What is needed: Only one number is expected here, namely how many lines of the entries below hold the string "forall".

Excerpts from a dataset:
(** X21.  Whatever 401 responses arrive and however the refresh end point
    and the retries answer, from a freshly loaded client: every 401 of a
    request has got exactly one answer (its retry or its rejection), or
    the request waits in the queue, or it is the request whose interceptor
    awaits the refresh end point; the refresh end point is called at most
    once more than it has answered, so never twice at a time; and
    isRefreshing is set exactly while one invocation of the interceptor
    refreshes. *)
Theorem refresh_accounts_for_every_401 (access refresh : option string)
    (es : list ClientEvent) (id : nat) :
  got401s id es
  = (answersTo id (actions (clientRun es (clientInit access refresh)))
     + queuedOf id (refreshQueue (clientRun es (clientInit access refresh)))
     + refreshingFor id (clientRun es (clientInit access refresh)))%nat /\
  (refreshCalls (actions (clientRun es (clientInit access refresh)))
   <= refreshAnswers es
      + awaitingRefresh (clientRun es (clientInit access refresh)))%nat /\
  (refreshCalls (actions (clientRun es (clientInit access refresh)))
   <= refreshAnswers es + 1)%nat /\
  (isRefreshing (clientRun es (clientInit access refresh)) = true <->
   refresher (clientRun es (clientInit access refresh)) <> None).
Proof.
  assert (F : refreshFlag (clientInit access refresh)).
  { unfold refreshFlag. cbn. split; [ discriminate | congruence ]. }
  destruct (clientRun_counts id es _ F) as (F' & A & R).
  pose proof (awaitingRefresh_le_1 (clientRun es (clientInit access refresh))) as L.
  cbn in A, R. change (queuedOf id []) with O in A.
  change (answersTo id []) with O in A. change (refreshCalls []) with O in R.
  split; [ lia | split; [ lia | split; [ lia | exact F' ] ] ].
Qed.

(** Where the retries and the queue entries of a run come from. *)
Lemma clientStep_origin (c : Client) (e : ClientEvent) :
  (forall r t, In (ARetry r t) (actions (clientStep c e)) ->
     In (ARetry r t) (actions c) \/
     (e = RefreshAnswer (RefreshOk (Some t)) /\ t <> ""%string /\
      (In r (refreshQueue c) \/ exists st, refresher c = Some (r, st)))) /\
  (forall r, In r (refreshQueue (clientStep c e)) ->
     In r (refreshQueue c) \/ e = Got401 r) /\
  (forall r st, refresher (clientStep c e) = Some (r, st) ->
     (exists st', refresher c = Some (r, st')) \/ e = Got401 r).
Proof.
  destruct e as [ q | res | ]; cbn [clientStep].
  - unfold on401. destruct (refreshable q); cbn [negb].
    + destruct (isRefreshing c).
      * cbn [actions refreshQueue refresher]. split; [ auto | split ].
        -- intros r Hin. apply in_app_or in Hin. destruct Hin as [H | [-> | []]]; auto.
        -- intros r st. destruct (refresher c) as [ [r' [ | | ]] | ];
             try destruct (rq_id r' =? rq_id q)%nat; intros E;
             inversion E; subst; left; eexists; reflexivity.
      * destruct (truthy (refreshCookie c)) as [ rt | ];
          unfold setRefreshing, act, resolveRefreshQueue;
          cbn [actions refreshQueue refresher isRefreshing truthy].
        -- split; [ | split ].
           ++ intros r t Hin. apply in_app_or in Hin.
              destruct Hin as [H | [H | []]]; [ auto | discriminate H ].
           ++ auto.
           ++ intros r st E. inversion E; subst. auto.
        -- split; [ | split ].
           ++ intros r t Hin. apply in_app_or in Hin.
              destruct Hin as [H | [H | []]]; [ | discriminate H ].
              apply in_app_or in H. destruct H as [H | H]; [ auto | ].
              apply in_map_iff in H. destruct H as (x & H & _). discriminate H.
           ++ intros r [].
           ++ intros r st E. discriminate E.
    + unfold act. cbn [actions refreshQueue refresher].
      split; [ | split; [ auto | intros r st E; left; exists st; exact E ] ].
      intros r t Hin. apply in_app_or in Hin.
      destruct Hin as [H | [H | []]]; [ auto | discriminate H ].
  - unfold onRefreshAnswer.
    destruct (refresher c) as [ [q [ | | ]] | ] eqn:W;
      try (split; [ auto | split; [ auto | intros r st E; left; exists st;
                                              congruence ] ]);
      try (split; [ auto | split; [ auto | intros r st E; discriminate E ] ]).
    set (newToken := match res with RefreshOk t => truthy t | RefreshFailed => None end).
    assert (N : forall t, newToken = Some t ->
                          res = RefreshOk (Some t) /\ t <> ""%string).
    { unfold newToken. intros t E. destruct res as [ o | ]; [ | discriminate E ].
      apply truthy_some in E. destruct E as [-> E]. auto. }
    set (c1 := match res, newToken with
               | RefreshFailed, _ => setCookies None None c
               | _, Some t => setCookies (Some t) (refreshCookie c) c
               | _, None => c
               end).
    assert (E : actions c1 = actions c /\ refreshQueue c1 = refreshQueue c).
    { unfold c1. destruct res, newToken; split; reflexivity. }
    destruct E as [E1 E2].
    destruct newToken as [ tok | ] eqn:T;
      unfold setRefreshing, act, resolveRefreshQueue;
      cbn [actions refreshQueue refresher isRefreshing]; rewrite E1, E2.
    + destruct (N tok eq_refl) as [-> Tn].
      assert (T' : truthy (Some tok) = Some tok)
        by (apply truthy_some; auto).
      rewrite T'. split; [ | split ].
      * intros r t Hin. apply in_app_or in Hin. destruct Hin as [H | [H | []]].
        -- apply in_app_or in H. destruct H as [H | H]; [ auto | ].
           apply in_map_iff in H. destruct H as (x & H & Hx).
           inversion H; subst. right. auto.
        -- inversion H; subst. right. split; [ reflexivity | split; [ exact Tn | ] ].
           right. eexists. reflexivity.
      * intros r [].
      * intros r st E. inversion E; subst. left. eexists. reflexivity.
    + cbn [truthy]. split; [ | split ].
      * intros r t Hin. apply in_app_or in Hin.
        destruct Hin as [H | [H | []]]; [ | discriminate H ].
        apply in_app_or in H. destruct H as [H | H]; [ auto | ].
        apply in_map_iff in H. destruct H as (x & H & _). discriminate H.
      * intros r [].
      * intros r st E. discriminate E.
  - unfold onRetryAnswer.
    destruct (refresher c) as [ [q [ | | ]] | ] eqn:W;
      try (split; [ auto | split; [ auto | intros r st E; left; exists st;
                                              congruence ] ]);
      try (split; [ auto | split; [ auto | intros r st E; discriminate E ] ]).
Qed.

Exercise solution: 4